People's Deputy of Ukraine
- Incumbent
- Assumed office 29 August 2019
- Preceded by: Vitaly Barvinenko
- Constituency: Odesa Oblast, No. 141

Personal details
- Born: 15 June 1984 (age 41) Congaz, Moldavian SSR, Soviet Union (now Gagauzia, Moldova)
- Party: Servant of the People
- Other political affiliations: Independent; Party of Greens of Ukraine;
- Alma mater: National University Odesa Law Academy

= Oleksandr Tkachenko (politician, born 1984) =

Ukrainian politician

Oleksandr Mykhailovych Tkachenko (Олександр Михайлович Ткаченко; born 15 June 1984) is a Ukrainian politician currently serving as a People's Deputy of Ukraine from Ukraine's 141st electoral district since 29 August 2019. He is a member of Servant of the People.

== Early life and career ==
Oleksandr Mykhailovych Tkachenko was born on 15 June 1984 in the village of Congaz, in what is now the autonomous region of Gagauzia within Moldova. A graduate of the National University Odesa Law Academy, Tkachenko worked as a corporate legal consultant and manager at a law firm from 2007 to 2016 before joining the Art de Leks law firm as a managing partner. He has been a lawyer since 2011.

== Political career ==
In the 2014 Ukrainian parliamentary election, Tkachenko was an unsuccessful candidate for People's Deputy of Ukraine from the Party of Greens of Ukraine, placed 30th on their electoral list. He was not a member of the party, instead being an independent.

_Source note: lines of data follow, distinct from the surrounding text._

(** The states reached when no step is such a Release. *)
Inductive reachableActive (init : Tables) (start : Z) : Z -> Tables -> Prop :=
| reachableActive_init : reachableActive init start start init
| reachableActive_step clock t s :
    reachableActive init start clock t ->
    admissible clock t s = true ->
    releasesActive t s = true ->
    reachableActive init start (clockAfter s) (exec s t).

(** The reservations of an environment that are active at [now]. *)
Definition activeOn (environmentID : string) (now : Z) (t : Tables)
    : list Reservation :=
  List.filter
    (fun r => String.eqb (EnvironmentID r) environmentID && db.activeAt now r)
    (Reservations t).

Definition mutualExclusion (now : Z) (t : Tables) : Prop :=
  forall environmentID, (length (activeOn environmentID now t) <= 1)%nat.

(** A catalogue in which every environment is free and nothing is
    reserved yet. *)
Definition pristine (t : Tables) : Prop :=
  Reservations t = []
  /\ forall id e, Environments t !! id = Some e -> Status e = StatusFree.

(** What the code keeps as long as no stale reservation is released: an
    environment has at most one active reservation, and none when its
    status is FREE. *)
Definition consistent (now : Z) (t : Tables) : Prop :=
  mutualExclusion now t
  /\ forall id e,
       Environments t !! id = Some e -> Status e = StatusFree ->
       activeOn id now t = [].

End system.

(** ** Concrete data used in the examples *)
Module sample.

Definition user (name : string) : User :=
  {| Username := name; Password := ""; Role := RoleUser;
     UserCreatedAt := 0; UserLastUpdated := 0 |}.

Definition environment (id : string) (status : EnvironmentStatus) : Environment :=
  {| EnvID := id; Name := id; Description := ""; Status := status;
     CreatedBy := "admin"; EnvCreatedAt := 0; EnvLastUpdated := 0 |}.

Definition request (environmentID : string) (minutes : Z) (feature : string)
    : ReservationCreateRequest :=
  {| ReqEnvironmentID := environmentID; DurationMins := minutes;
     ReqFeature := feature; ReqGitBranch := ""; ReqJiraURL := "" |}.

Definition reservation (id environmentID holder : string) (startTime endTime : Z)
    : Reservation :=
  {| ID := id; EnvironmentID := environmentID; Holder := holder;
     StartTime := startTime; EndTime := endTime; Feature := "login-flow";
     GitBranch := ""; JiraURL := "";
     CreatedAt := startTime; LastUpdated := startTime |}.

(** One free environment, no reservation. *)
Definition oneFree : Tables :=
  {| Environments := {[ "env-1" := environment "env-1" StatusFree ]};
     Reservations := [] |}.

End sample.

(** ** Properties stated by the specification, as predicates *)
Module spec.

(** The four answers of the checks under "Validate the request". *)
Definition validationMessages : list string :=
  [ "Environment ID is required";
    "Duration must be at least 10 minutes";
    "Duration cannot exceed 3 days (4320 minutes)";
    "Feature description is required" ].

Definition isValidationError (resp : handlers.Response) : bool :=
  (handlers.Code resp =? handlers.StatusBadRequest)
  && existsb (String.eqb (handlers.Error resp)) validationMessages.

In the 2019 Ukrainian parliamentary election, Tkachenko again ran to be a People's Deputy of Ukraine, this time from Servant of the People in Ukraine's 141st electoral district in Odesa Oblast. At the time of the election, he was an independent. He was successfully elected, defeating incumbent Vitaly Barvinenko with 36.83% to Barvinenko's 19.90%, a margin of 16.93%.

In the Verkhovna Rada (Ukraine's national parliament), Tkachenko joined the Servant of the People faction and the Verkhovna Rada Anti-Corruption Committee. He also joined the inter-factional associations Blockchain4Ukraine, For Odeshchyna, and South Ukraine. He is also head of the inter-parliamentary relations group with Cyprus.

In March 2020, Tkachenko was one of the People's Deputies from Servant of the People to sign a letter expressing his opposition to the suggestion of the Trilateral Contact Group on Ukraine to establish an advisory council including Ukrainian separatist groups, in opposition to the position of his party at the time.